THE SAILS OF A FOUR-MASTED SHIP
(1) Foresail; (2) Mainsail; (3) Crossjack; (4) Jigger; (5) Lower foretopsail; (6) Lower main topsail; (7) Lower mizzen topsail; (8) Lower jigger topsail; (9) Upper fore topsail; (10) Upper main topsail; (11) Upper mizzen topsail; (12) Upper jigger topsail; (13) Fore topgallant sail; (14) Main topgallant sail; (15) Mizzen topgallant sail; (16) Jigger topgallant sail; (17) Fore royal; (18) Main royal; (19) Mizzen royal; (20) Jigger royal; (21) Fore skysail; (22) Main skysail; (23) Mizzen skysail; (24) Jigger skysail; (25) Flying jib; (26) Outer jib; (27) Jib; (28) Fore topmast staysail; (29) Spanker; (30) Buntlines; (31) Leechlines; (32) Reeftackles; (33) Braces; (34) Foresheet; (35) Fore topmast staysail sheet; (36) Jib-sheet; (37) Outer jib-sheet; (38) Flying jib-sheet.
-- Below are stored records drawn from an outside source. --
Lemma move_right_holds b beg en p q D d :
  holds b beg en p q D -> (q + d < length b)%nat ->
  exists b', move_right (Z.of_nat q + Z.of_nat d) (Z.of_nat p + Z.of_nat d) (Z.of_nat d) b = Some b' /\ length b' = length b /\
    holds b' (beg + 9 * d) (en + 9 * d) (p + d) (q + d) D.
Proof.
  intros H Hd. pose proof H as [Hp Hq Hlt Hlen _ _ _]. unfold move_right.
  rewrite (proj2 (orb_false_iff _ _)) by (split; [apply Z.ltb_ge|apply Z.leb_gt]; lia).
  replace (Z.to_nat (Z.of_nat q + Z.of_nat d - (Z.of_nat p + Z.of_nat d) + 1)) with (S q - p)%nat by lia.
  replace (Z.to_nat (Z.of_nat p + Z.of_nat d - Z.of_nat d)) with p by lia. replace (Z.to_nat (Z.of_nat p + Z.of_nat d)) with (p + d)%nat by lia. rewrite Nat2Z.id.
  change (take (S q - p) (drop p b)) with (seg b p (S q)). pose proof (seg_length b p (S q) ltac:(lia)) as Ls. rewrite app_assoc.
  eexists. split; [done|]. assert (Lt : length (take p b ++ replicate d 0) = (p + d)%nat) by (rewrite length_app, length_take, length_replicate; lia).
  split; [rewrite !length_app, length_drop in *; lia|]. apply (holds_same_words b _ beg en p q D); try lia; [done| |rewrite !length_app, length_drop in *; lia].
  replace (S (q + d)) with (p + d + length (seg b p (S q)))%nat at 1 by lia. by apply seg_middle.
Qed.

Lemma fill_zero_lookup i j b :
  (j <= i \/ j <= length b)%nat ->
  exists b', fill_zero i j b = Some b' /\ length b' = length b /\ (forall k, (i <= k < j)%nat -> b' !! k = Some 0) /\ (forall k, (k < i \/ j <= k)%nat -> b' !! k = b !! k).
Proof.
  intros H. unfold fill_zero. destruct (Nat.leb_spec j i) as [Hj|Hj]; [exists b; repeat split; lia || done|].
  rewrite (proj2 (Nat.leb_le _ _)) by lia. eexists. split; [done|]. assert (Lt : length (take i b) = i) by (rewrite length_take; lia).
  split; [rewrite !length_app, length_replicate, length_drop; lia|]. split; intros k Hk.
  - rewrite lookup_app_r, lookup_app_l by (rewrite ?length_replicate; lia). apply lookup_replicate. split; [done|lia].
  - apply (lookup_outside _ _ _ b i j); rewrite ?length_replicate; done || lia.
Qed.

(** The words between the digits and the point are cleared. *)
Lemma fill_gaps_spec b beg en p q D I F :
  holds b beg en p q D -> (0 < I -> p = 0)%nat -> (q < I + F)%nat -> (0 < F -> S q = I + F)%nat -> (I + F <= length b)%nat ->
  exists b', fill_gaps (Z.of_nat beg) (Z.of_nat en) (9 * Z.of_nat I) b = Some b' /\ length b' = length b /\ holds b' beg en p q D /\ zero_out b' p q (I + F).
Proof.
  intros H HI Hq HF Hl. pose proof H as [Hp Hq' Hlt Hlen _ _ _]. unfold fill_gaps. rewrite (round_up_first beg p Hp), (round_up_last en q Hq').
  assert (Ep : (if 9 * Z.of_nat I =? 0 then 0 else round_up (9 * Z.of_nat I) - 1) = Z.of_nat (I - 1)).
  { destruct (Z.eqb_spec (9 * Z.of_nat I) 0); [lia|]. replace (9 * Z.of_nat I) with (Z.of_nat (9 * I)) by lia. rewrite (round_up_last (9 * I) (I - 1)) by lia. done. }
  rewrite Ep, (proj2 (Z.ltb_ge _ _)) by lia.
  assert (Hend : forall i j, (j <= p \/ (q < i /\ j <= I + F))%nat -> (forall k, (k < I + F)%nat -> (k < p \/ q < k)%nat -> (i <= k < j)%nat) ->
    exists b', fill_zero i j b = Some b' /\ length b' = length b /\ holds b' beg en p q D /\ zero_out b' p q (I + F)).
  { intros i j Hij Hz. destruct (fill_zero_lookup i j b) as (b' & E & Lb & Z1 & Z2); [lia|]. exists b'. split; [done|]. split; [done|].
    split; [apply (holds_same_words b b' beg en p q D); try lia; [done|]; apply seg_ext; intros k Hk; apply Z2; lia|]. intros k Hk Ho. apply Z1. by apply Hz. }
  destruct (Z.ltb_spec (Z.of_nat q) (Z.of_nat (I - 1))) as [Hc|Hc]; apply Hend; intros; lia.
Qed.

(** ** The shifted number *)

(** The number of [i] digits before and [f] digits after the point in [b] has
    the digits [D], the last of them [e] places after the point. *)
Definition placed (b : list Z) (i f : nat) (D e : Z) : Prop :=
  exists beg en p q, holds b beg en p q D /\ zero_out b p q (ROUND_UP i + ROUND_UP f) /\ (q < ROUND_UP i + ROUND_UP f <= length b)%nat /\
    Z.of_nat en = 9 * Z.of_nat (ROUND_UP i) + e /\ (9 * ROUND_UP i <= beg + i)%nat /\ (en <= 9 * ROUND_UP i + f)%nat.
Our course has been changed to southwest, and after breakfast the captain and his mates take the sun’s altitude, work out our longitude, and compare notes. At noon our latitude is worked out, and about four o’clock our longitude again.
On the evening of the third day we check our position again when Cape Canaveral is picked up. The next afternoon we pass Palm Beach, with its hotels and bathers plainly visible as we hug the shore in order to keep away from the strong current of the Gulf Stream. We follow the curve of the Florida coast and the Florida Keys for another twenty-four hours, and then strike across the dark blue water of the Gulf Stream for Havana.
When we appear on deck the next morning we learn that, having reached the Cuban coast while it was still dark, we have been forced to lie to until daylight should bring the pilot boat out.
Finally the pilot appears and the ship heads for the narrow harbour entrance. A triangular pennant, which from its appearance might have been cut from an American flag, flies on a staff on Morro Castle, signalling the arrival of an American merchant ship. A motor boat comes up alongside and a port doctor comes aboard. We are all lined up while he looks us over hurriedly, signs his report, and leaves. The ship has made her way slowly into the little harbour, and finally her engines are stopped, her anchor is let go, and with the roar of the cable through the hawse pipe the voyage is ended.
Such a voyage as this is not unique. Thousands of ships on thousands of routes go through similar experiences. Whole voyages are often taken without a hint of storm. Whole voyages, again, are taken through continuous and unending storm. Ships sometimes come into Halifax or Boston caked with ice—their rigging inches thick with it, their bulwarks buried. Again, typhoons drive ships upon dark rocks, or overladen ships capsize because of storm. But consider the thousands that sail the sea—consider the fact that not a storm can blow across the great stretches of the unfrozen seas without engulfing many ships within its mighty grasp. Yet with all this one rarely reads of shipwreck—there are few ships that find their ends in storm.
And this is because men build ships sturdily and handle them adeptly. Their art is seamanship, and after all, they are artists.